Son bilan n’est pas mauvais, mais il ne peut pas encore s’en vanter non plus.

M. Legault et son ministre de l’Environnement, Benoit Charette, ont profité de l’ouverture de la COP15 à Montréal pour dévoiler un « Plan Nature » de 650 millions de dollars. Leur engagement : intervenir auprès des espèces menacées et vulnérables et protéger 30 % de notre territoire terrestre d’ici 2030.

Le Canada a la même cible, mais comme de nombreux autres pays, il est en retard sur le Québec. Avec cette annonce, le gouvernement caquiste est bien placé pour augmenter cette avance. Reste que ce n’est encore que de l’encre sur du papier.

D’un côté, on a envie de crier : ne le dites pas, faites-le.

De l’autre, le passé permet un optimisme prudent. Car il y a une différence majeure entre les GES et les aires protégées : dans ce dernier cas, le Québec a atteint sa cible en 2020 et la CAQ peut en revendiquer le mérite.

Quand M. Charette est devenu ministre en 2019, à peine 10 % de notre territoire était protégé. Ce taux est passé à 17 % avant la fin de son mandat.

Il y a un an, 82 sites avaient été identifiés pour une future aire protégée. Près de 20 ont déjà été choisis pour des projets en chantier. M. Charette a promis d’y ajouter une zone de 40,5 km⁠2 au mont Kaaikop dans les Laurentides – cet engagement a été pris dès le dépôt officiel du projet, lundi.

En deuxième moitié de mandat, M. Charette a adopté une loi pour créer un nouveau type d’aire protégée à « utilisation durable ». Il servira entre autres à Anticosti, où la population locale pourra maintenir certaines activités industrielles. Le ministre attend que l’Union internationale pour la conservation de la nature (UICN) balise la catégorie avant de concrétiser ces projets.

Cela mérite une réaction quelque part entre la crédulité et la paranoïa. Un scepticisme de bonne foi, disons. Tout dépendra des petits caractères.

Le travail avance. Les caquistes ont identifié les projets et réservé les budgets. Mais pourquoi ne pas envoyer maintenant un message fort à ceux qui doutent du gouvernement ou de l’utilité de la COP15 ?

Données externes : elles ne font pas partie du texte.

(* ===== verification/Transports.v ===== *)
(** * The transport interface and its sockets (internal/transport/transport.go,
    bind.go, bind_linux.go, bind_freebsd.go, bind_other.go, udp.go, faketcp_raw.go,
    icmp_raw.go, faketcp_other.go; newTransport of internal/tunnel/tunnel.go)

    How a socket is opened and pinned to an uplink, the plain UDP transport, and
    the interface the tunnel uses all three transports through. The system is an
    environment that answers every call; what a socket ends up pinned to is part
    of the result, and the open descriptors are a set, so that a leaked or an
    unpinned socket can be stated. *)

From S2P Require Import Prelude Float64 Replay Config Ipv4 FakeTCP Icmp.

#[local] Open Scope string_scope.
#[local] Open Scope Z_scope.
#[local] Open Scope list_scope.

(** ** Pinning a socket to an uplink *)

Record Bind := mkBind {
  b_Iface : string;
  b_LocalIP : string;
  b_FIB : Z;
}.

(** [b.Empty()]: no binding was configured. *)
Definition Empty (b : Bind) : bool :=
  String.eqb (b_Iface b) "" && String.eqb (b_LocalIP b) "" && (b_FIB b <? 0).

(** The errors the code tells apart. *)
Inductive sys_error := EPERM | EACCES | ErrDeviceBindUnsupported | EOther.
Inductive bind_error := Sys (e : sys_error) | NeedLocalIP (e : sys_error) | BadLocalIP.

#[export] Instance sys_error_eq_dec : EqDecision sys_error.
Proof. solve_decision. Defined.

(** What a socket is pinned to. *)
Inductive pin := Unpinned | Device (iface : string) | Fib (fib : Z) | Source (ip : list byte).

#[export] Instance pin_eq_dec : EqDecision pin.
Proof. solve_decision. Defined.

(** The three build variants. *)
Inductive platform := Linux | FreeBSD | OtherOS.

(** The system, as one call to [Open] sees it. *)
Record net_env := mkNetEnv {
  ne_os : platform;
  ne_bindtodevice : string → option sys_error;         (* SO_BINDTODEVICE *)
  ne_setfib : Z → option sys_error;                    (* SO_SETFIB *)
  ne_connect : option (list byte) → option sys_error;  (* dial, bind: from a source address *)
  ne_ParseIP : string → option (list byte);
  ne_resolve : string → option UDPAddr;                (* net.ResolveUDPAddr *)
  ne_socket : gset Z → option Z;                       (* a new descriptor *)
  ne_hdrincl : option sys_error;                       (* IP_HDRINCL *)
  ne_route : list byte → option (list byte);
  ne_rand : Z;                                         (* rand.Uint32 *)
}.

(** A descriptor the system hands out is not in use. *)
Definition env_fresh (e : net_env) : Prop := ∀ F fd, ne_socket e F = Some fd → 0 ≤ fd ∧ fd ∉ F.

Section bind.
  Context (e : net_env).
Lemma sweep_no_leak e s : server_ok s → no_leak s → no_leak (sweep e s).
Proof.
  intros Hok Hn. unfold sweep.
  pose proof (expire_exact (sv_world s) sessionTTL (e_now e)) as Hx.
  destruct (Expire (sv_world s) sessionTTL (e_now e)) as [n w]. destruct Hx as (Ht & Hc & Hh & _ & _).
  pose proof (ExpireFirsts_sessions (mgr w) sessionTTL (e_now e)) as Hm.
  destruct (ExpireFirsts (mgr w) sessionTTL (e_now e)) as [n' m]. cbn [snd] in Hm.
  destruct (foldl _ _ _) as [u states]. intros p x c. unfold session_at. cbn [sv_world heap mgr closed].
  rewrite Hh, Hm, Hc. intros Hx Hd. destruct (Hn p x c Hx Hd) as [Hp|]; [|by right; left].
  rewrite Ht, Hp. destruct (idle (heap (sv_world s)) p (e_now e - sessionTTL)) eqn:Ei; [|by left].
  right. right. by exists (s_ID x), p, x.
Qed.

Lemma step_no_leak e ev s s' out :
  server_ok s → no_leak s → server_step addr_string cfg e ev s = Ok (s', out) → no_leak s'.
Proof.
  intros Hok Hn. assert (Hev : evolves s s' → no_leak s') by (intros H; by eapply evolves_no_leak).
  destruct ev as [sealed ua|p payload| | |]; cbn [server_step].
  - unfold handleClientFrame. destruct (DecodeHeader sealed) as [hdr| |] eqn:Eh; [|by intros [= <- <-]..].
    assert (Hseq : is_u32 (f_seq hdr)) by (by eapply wf_seq, DecodeHeader_wf).
    destruct (HasFlag hdr FlagFirst).
    + intros H. assert (handle_first addr_string cfg e hdr sealed ua s = (s', out)) as E by congruence.
      pose proof (handle_first_no_leak e hdr sealed ua s Hseq Hn) as Hf. by rewrite E in Hf.
    + intros H. apply Hev. by eapply handle_data_evolves.
  - intros H. apply Hev. by eapply egress_evolves.
  - intros H. apply Hev. by eapply fecTick_evolves.
  - intros [= <- <-]. apply Hev, healthTick_evolves.
  - intros [= <- <-]. by apply sweep_no_leak.
Qed.

Lemma run_no_leak evs s s' out :
  Forall env_ok evs → server_ok s → no_leak s → server_run addr_string cfg evs s = Ok (s', out) → no_leak s'.
Proof.
  intros Hev. revert s out. induction Hev as [|[e ev] evs He _ IH]; intros s out Hok Hn; cbn [server_run].
  { by intros [= <- <-]. }
  intros H. apply bind_Ok in H as ([s1 o1] & H1 & H). apply bind_Ok in H as ([s2 o2] & H2 & H).
  cbn [fst snd] in *. injection H as <- <-.
  destruct (step_ok _ _ _ _ _ _ _ He Hok H1) as [Hok1 _]. eapply IH; [exact Hok1| |exact H2].
  eapply step_no_leak; [exact Hok|exact Hn|exact H1].
Qed.
(** A mutation threads the database and may throw. *)
Definition Tx (A : Type) : Type := Db -> (Error + A) * Db.

Definition ret {A : Type} (a : A) : Tx A := fun db => (inr a, db).

Definition throw {A : Type} (e : Error) : Tx A := fun db => (inl e, db).

Definition bind {A B : Type} (m : Tx A) (k : A -> Tx B) : Tx B :=
  fun db =>
    match m db with
    | (inl e, db') => (inl e, db')
    | (inr a, db') => k a db'
    end.

Notation "x <- m ;; k" := (bind m (fun x => k))
  (at level 61, m at next level, right associativity).
Notation "m ;;; k" := (bind m (fun _ => k))
  (at level 61, right associativity).

(** [ctx.runQuery] inside a mutation: the query sees the working state and
    leaves it as it is. *)
Definition runQuery {A : Type} (q : Query A) : Tx A := fun db => (q db, db).

(** Convex runs a mutation handler as one transaction: a throw discards the
    working state. *)
Definition mutation {A : Type} (m : Tx A) (db : Db) : (Error + A) * Db :=
  match m db with
  | (inl e, _) => (inl e, db)
  | (inr a, db') => (inr a, db')
  end.

(** ** Database primitives *)

Definition get_event (db : Db) (eventId : Id) : option Event :=
  find (fun e => Nat.eqb (ev_id e) eventId) (events db).

Definition db_get_event (eventId : Id) : Tx (option Event) :=
  fun db => (inr (get_event db eventId), db).

Definition get_waitingListEntry (db : Db) (id : Id) : option WaitingListEntry :=
  find (fun w => Nat.eqb (wl_id w) id) (waitingList db).

(** [query("tickets").withIndex("by_event", q => q.eq("eventId", eventId))] *)
Definition tickets_by_event (db : Db) (eventId : Id) : list Ticket :=
  filter (fun t => Nat.eqb (tk_eventId t) eventId) (tickets db).

(** [query("waitingList").withIndex("by_event_status", ...)] *)
Definition waitingList_by_event_status
  (db : Db) (eventId : Id) (st : WAITING_LIST_STATUS) : list WaitingListEntry :=
  filter (fun w => Nat.eqb (wl_eventId w) eventId && status_eqb (wl_status w) st)
    (waitingList db).

(** [query("waitingList").withIndex("by_user_event", ...)] *)
Definition waitingList_by_user_event
  (db : Db) (userId : string) (eventId : Id) : list WaitingListEntry :=
  filter (fun w => String.eqb (wl_userId w) userId && Nat.eqb (wl_eventId w) eventId)
    (waitingList db).

Definition insert_event
  (nm ds lc : string) (dt : Z) (pr : Q) (tt : Z) (uid : string) : Tx Id :=
  fun db =>
    let id := nextId db in
    (inr id,
     mkDb (events db ++ [mkEvent id nm ds lc dt pr tt uid None])
       (tickets db) (waitingList db) (scheduled db) (S id)).

Definition insert_waitingList
  (eventId : Id) (userId : string) (st : WAITING_LIST_STATUS)
  (expires : option Z) : Tx Id :=
  fun db =>
    let id := nextId db in
    (inr id,
     mkDb (events db) (tickets db)
       (waitingList db ++ [mkWaitingListEntry id eventId userId st expires])
       (scheduled db) (S id)).

(** The fields [updateEvent] passes to [ctx.db.patch]. *)
Record EventUpdates : Type := mkEventUpdates {
  up_name : string;
  up_description : string;
  up_location : string;
  up_eventDate : Z;
  up_price : Q;
  up_totalTickets : Z
}.

Definition apply_updates (u : EventUpdates) (e : Event) : Event :=
  mkEvent (ev_id e) (up_name u) (up_description u) (up_location u)
    (up_eventDate u) (up_price u) (up_totalTickets u)
    (ev_userId e) (is_cancelled e).

Definition patch_event (eventId : Id) (u : EventUpdates) : Tx unit :=
  fun db =>
    (inr tt,
     mkDb (map (fun e => if Nat.eqb (ev_id e) eventId then apply_updates u e else e)
             (events db))
       (tickets db) (waitingList db) (scheduled db) (nextId db)).

(** [ctx.db.patch] on the waiting list; the handlers under study do not call
    it, [expireOffer] does. *)
Definition patch_waitingList
  (id : Id) (f : WaitingListEntry -> WaitingListEntry) : Tx unit :=
  fun db =>
    (inr tt,
     mkDb (events db) (tickets db)
       (map (fun w => if Nat.eqb (wl_id w) id then f w else w) (waitingList db))
       (scheduled db) (nextId db)).

(** [ctx.scheduler.runAfter(delay, fn, { waitingListId, eventId })] *)
Definition scheduler_runAfter
  (now delay : Z) (fn : FunctionRef) (waitingListId eventId : Id) : Tx unit :=
  fun db =>
    (inr tt,
     mkDb (events db) (tickets db) (waitingList db)
       (scheduled db ++ [mkScheduledJob now delay fn waitingListId eventId])
       (nextId db)).

(** ** The event handlers *)

Definition updateEvent (eventId : Id) (updates : EventUpdates) : Tx Id :=
  event <- db_get_event eventId ;;
  match event with
  | None => throw EventNotFound
  | Some _ =>
      soldTickets <-
        (fun db =>
           (inr (filter (fun t => String.eqb (tk_status t) "valid"
                                  || String.eqb (tk_status t) "used")
                   (tickets_by_event db eventId)), db)) ;;
      if up_totalTickets updates <? Z.of_nat (List.length soldTickets)
      then throw (CannotReduceTotalTickets (List.length soldTickets))
      else patch_event eventId updates ;;; ret eventId
  end.

Definition create
  (nm ds lc : string) (dt : Z) (pr : Q) (tt : Z) (uid : string) : Tx Id :=
  insert_event nm ds lc dt pr tt uid.

(** [query("events").filter(q => q.eq(q.field("is_cancelled"), undefined))] *)
Definition get : Query (list Event) :=
  fun db =>
    inr (filter (fun e => match is_cancelled e with None => true | Some _ => false end)
           (events db)).

Definition getById (eventId : Id) : Query (option Event) :=
  fun db => inr (get_event db eventId).

Record EventAvailability : Type := mkEventAvailability {
  isSoldOut : bool;
  ea_totalTickets : Z;
  ea_purchasedCount : Z;
  ea_activeOffers : Z;
  remainingTickets : Z
}.

(** [t.status === TICKET_STATUS.VALID || t.status === TICKET_STATUS.USED] *)
Definition is_purchased (t : Ticket) : bool :=
  String.eqb (tk_status t) TICKET_STATUS_VALID
  || String.eqb (tk_status t) TICKET_STATUS_USED.

(** [(e.offerExpiresAt ?? 0) > now] *)
Definition offer_unexpired (now : Z) (e : WaitingListEntry) : bool :=
  match offerExpiresAt e with
  | Some t => t >? now
  | None => 0 >? now
  end.

Definition getEventAvailability (eventId : Id) (now : Z) : Query EventAvailability :=
  fun db =>
    match get_event db eventId with
    | None => inl EventNotFound
    | Some event =>
        let purchasedCount :=
          Z.of_nat (List.length (filter is_purchased (tickets_by_event db eventId))) in
        let activeOffers :=
          Z.of_nat (List.length (filter (offer_unexpired now)
                              (waitingList_by_event_status db eventId OFFERED))) in
        let totalReserved := purchasedCount + activeOffers in
        inr (mkEventAvailability
               (totalReserved >=? totalTickets event)
               (totalTickets event)
               purchasedCount
               activeOffers
               (Z.max 0 (totalTickets event - totalReserved)))
    end.

Record Availability : Type := mkAvailability {
  available : bool;
  availableSpots : Z;
  ca_totalTickets : Z;
  ca_purchasedCount : Z;
  ca_activeOffers : Z
}.

Definition checkAvailability (eventId : Id) (now : Z) : Query Availability :=
  fun db =>
    match get_event db eventId with
    | None => inl EventNotFound
    | Some event =>
        let purchasedCount :=
          Z.of_nat (List.length (filter is_purchased (tickets_by_event db eventId))) in
        let activeOffers :=
          Z.of_nat (List.length (filter (offer_unexpired now)
                              (waitingList_by_event_status db eventId OFFERED))) in
        let availableSpots := totalTickets event - (purchasedCount + activeOffers) in
        inr (mkAvailability
               (availableSpots >? 0)
               availableSpots
               (totalTickets event)
               purchasedCount
               activeOffers)
    end.

Record JoinResult : Type := mkJoinResult {
  success : bool;
  status : WAITING_LIST_STATUS;
  message : string
}.

Section Offers.

(** [DURATIONS.TICKET_OFFER] of [convex/constants.ts], in milliseconds. The
    file is not part of the sources, so the duration is a parameter. *)
Variable TICKET_OFFER : Z.

(** JavaScript's conversion of a number to a string inside a template
    literal, applied to the quotient [TICKET_OFFER / (60 * 1000)]. *)
Variable Number_toString : Q -> string.

Definition offer_minutes : Q := (inject_Z TICKET_OFFER / inject_Z (60 * 1000))%Q.

Definition offered_message : string :=
  String.append "Ticket offered - you have "
    (String.append (Number_toString offer_minutes) " minutes to purchase").

Definition waiting_message : string :=
  "Added to waiting list - you'll be notified when a ticket becomes available".

Definition joinWaitingList (eventId : Id) (userId : string) (now : Z) : Tx JoinResult :=
  existingEntry <-
    (fun db =>
       (inr (hd_error
               (filter (fun w => negb (status_eqb (wl_status w) EXPIRED))
                  (waitingList_by_user_event db userId eventId))), db)) ;;
  match existingEntry with
  | Some _ => throw AlreadyInWaitingList
  | None =>
      event <- db_get_event eventId ;;
      match event with
      | None => throw EventNotFound
      | Some _ =>
          r <- runQuery (checkAvailability eventId now) ;;
          let available := available r in
          (if available
           then
             waitingListId <-
               insert_waitingList eventId userId OFFERED (Some (now + TICKET_OFFER)) ;;
             scheduler_runAfter now TICKET_OFFER internal_waitingList_expireOffer
               waitingListId eventId
           else
             insert_waitingList eventId userId WAITING None ;;; ret tt) ;;;
          ret (mkJoinResult true
                 (if available then OFFERED else WAITING)
                 (if available then offered_message else waiting_message))
      end
  end.

(** Modelled from the spec: [internal.waitingList.expireOffer] is scheduled by
    [joinWaitingList] but its module is not part of the sources. Section 4.3
    of the spec: load the entry; when the entry or the event cannot be loaded
    the task is dropped; when the entry is no longer OFFERED nothing happens;
    otherwise the entry becomes EXPIRED and promotion is attempted. *)
Definition promote (eventId : Id) (now : Z) : Tx unit :=
  a <- runQuery (getEventAvailability eventId now) ;;
  if remainingTickets a >? 0
  then
    next <-
      (fun db => (inr (hd_error (waitingList_by_event_status db eventId WAITING)), db)) ;;
    match next with
    | None => ret tt
    | Some w =>
        patch_waitingList (wl_id w)
          (fun x => mkWaitingListEntry (wl_id x) (wl_eventId x) (wl_userId x)
                      OFFERED (Some (now + TICKET_OFFER))) ;;;
        scheduler_runAfter now TICKET_OFFER internal_waitingList_expireOffer
          (wl_id w) eventId
    end
  else ret tt.
(** C3.  [notifyStageTerminated] sends [setStageFinished] exactly when it is
    given return code 0 and [setStageFailed] for every other return code
    and for [None].  [runStage] calls it once for a stage it could mark as
    started: with the child's return code when the inner block ran to its
    end, with nothing when anything in it raised.  So a run of [runStage]
    reports [setStageFinished] exactly when nothing raised and the child
    exited with 0, and [setStageFailed] otherwise. *)
Theorem stage_outcome_report (o : StageRun) (i : Z) (w : World) :
  (forall (ans : Result unit) (returncode : option Z),
      (outcome_reports (trace (snd (notifyStageTerminated ans i returncode w))) =
       outcome_reports (trace w) ++ [setStageFinished i] <-> returncode = Some 0)
      /\ (outcome_reports (trace (snd (notifyStageTerminated ans i returncode w))) =
          outcome_reports (trace w) ++ [setStageFailed i] <-> returncode <> Some 0))
  /\ notifications (fst (runStage o i)) =
     match run_setStageStarted o with
     | Ok _ => [(i, if body_completes o then Some (run_returncode o) else None)]
     | Raise _ => []
     end
  /\ outcome_reports (trace (snd (perform_all (fst (runStage o i)) w))) =
     outcome_reports (trace w) ++
     match run_setStageStarted o with
     | Ok _ => if body_completes o && (run_returncode o =? 0)
               then [setStageFinished i] else [setStageFailed i]
     | Raise _ => []
     end.
Proof.
  split; [|split].
  - intros ans returncode. rewrite notifyStageTerminated_trace. cbn [snd trace].
    rewrite outcome_reports_app.
    assert (Hinj : forall (l : list rpc) a b, l ++ [a] = l ++ [b] -> a = b).
    { intros l a b H. apply app_inv_head in H. congruence. }
    destruct returncode as [[| |]|], ans; simpl; split; split; intros H;
      try reflexivity; try congruence;
      try (apply Hinj in H; discriminate).
  - unfold runStage, runStage_body, body_completes.
    destruct o as [st cmd lf op po rc cl nt gm gp]; simpl.
    destruct st, cmd, lf, op, po, cl, nt, gm, gp; reflexivity.
  - rewrite (proj2 (perform_all_reports _ _)). f_equal.
    unfold runStage, runStage_body, body_completes.
    destruct o as [st cmd lf op po rc cl nt gm gp]; simpl.
    destruct st, cmd, lf, op, po, cl, nt, gm, gp; simpl; try reflexivity;
      destruct rc; reflexivity.
Qed.

(** ** Timers *)

Lemma Qfloor_ge_iff (z : Z) (q : Q) : z <= Qfloor q <-> (inject_Z z <= q)%Q.
Proof.
  split; intro H.
  - apply Qle_trans with (inject_Z (Qfloor q)).
    + rewrite <- Zle_Qle. exact H.
    + apply Qfloor_le.
  - rewrite <- (Qfloor_Z z). apply Qfloor_resp_le. exact H.
Qed.

Lemma whole_minutes_exceed (limit : Z) (x : Q) :
  limit < Qfloor (x / inject_Z 60) <-> (inject_Z ((limit + 1) * 60) <= x)%Q.
Proof.
  rewrite <- Z.le_succ_l. unfold Z.succ. rewrite Qfloor_ge_iff.
  rewrite inject_Z_mult.
  split; intro H.
  - apply (Qmult_le_r _ _ (inject_Z 60)) in H; [|reflexivity].
    assert (E : (x / inject_Z 60 * inject_Z 60 == x)%Q) by (field; discriminate).
    rewrite E in H. exact H.
  - apply Qle_shift_div_l; [reflexivity|exact H].
Qed.

(** [is_time_to_drain] answers true exactly when a limit is set and the
    whole minutes since the connection exceed it. *)
Lemma is_time_to_drain_true (now : Q) (s : pipelineExecutor) :
  is_time_to_drain now s = Ok true <->
  exists limit connectedAt,
    time_to_accept_jobs s = Some limit
    /\ connection_time_with_server s = Some connectedAt
    /\ (inject_Z ((limit + 1) * 60) <= now - connectedAt)%Q.
Proof.
  unfold is_time_to_drain, sub_or_TypeError, divmod.
  destruct (time_to_accept_jobs s) as [limit|];
    [destruct (connection_time_with_server s) as [conn|]|].
  - destruct (limit <? Qfloor ((now - conn) / inject_Z 60)) eqn:E.
    + split; [intros _|reflexivity].
      exists limit, conn. repeat split.
      apply whole_minutes_exceed. apply Z.ltb_lt. exact E.
    + split; [discriminate|].
      intros (l' & c' & Hl & Hc & H).
      injection Hl as <-. injection Hc as <-.
      apply whole_minutes_exceed in H. apply Z.ltb_lt in H. congruence.
  - split; [discriminate|]. intros (l' & c' & _ & Hc & _). discriminate.
  - split; [discriminate|]. intros (l' & c' & Hl & _). discriminate.
Qed.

Par exemple, des rapports du BAPE ont déjà souligné que la rivière Magpie, sur la Côte-Nord, mériterait une protection. La MRC de la Minganie y est d’ailleurs favorable. Tout comme le Conseil des Innus d’Ekuanitshit, elle a adopté des résolutions pour accorder à cette rivière une personnalité juridique. Hydro-Québec avoue ne pas y avoir de projet à court ou moyen terme. Mais la société d’État n’exclut pas d’y construire une centrale hydroélectrique à long terme, et M. Legault paraît sensible à cet argument.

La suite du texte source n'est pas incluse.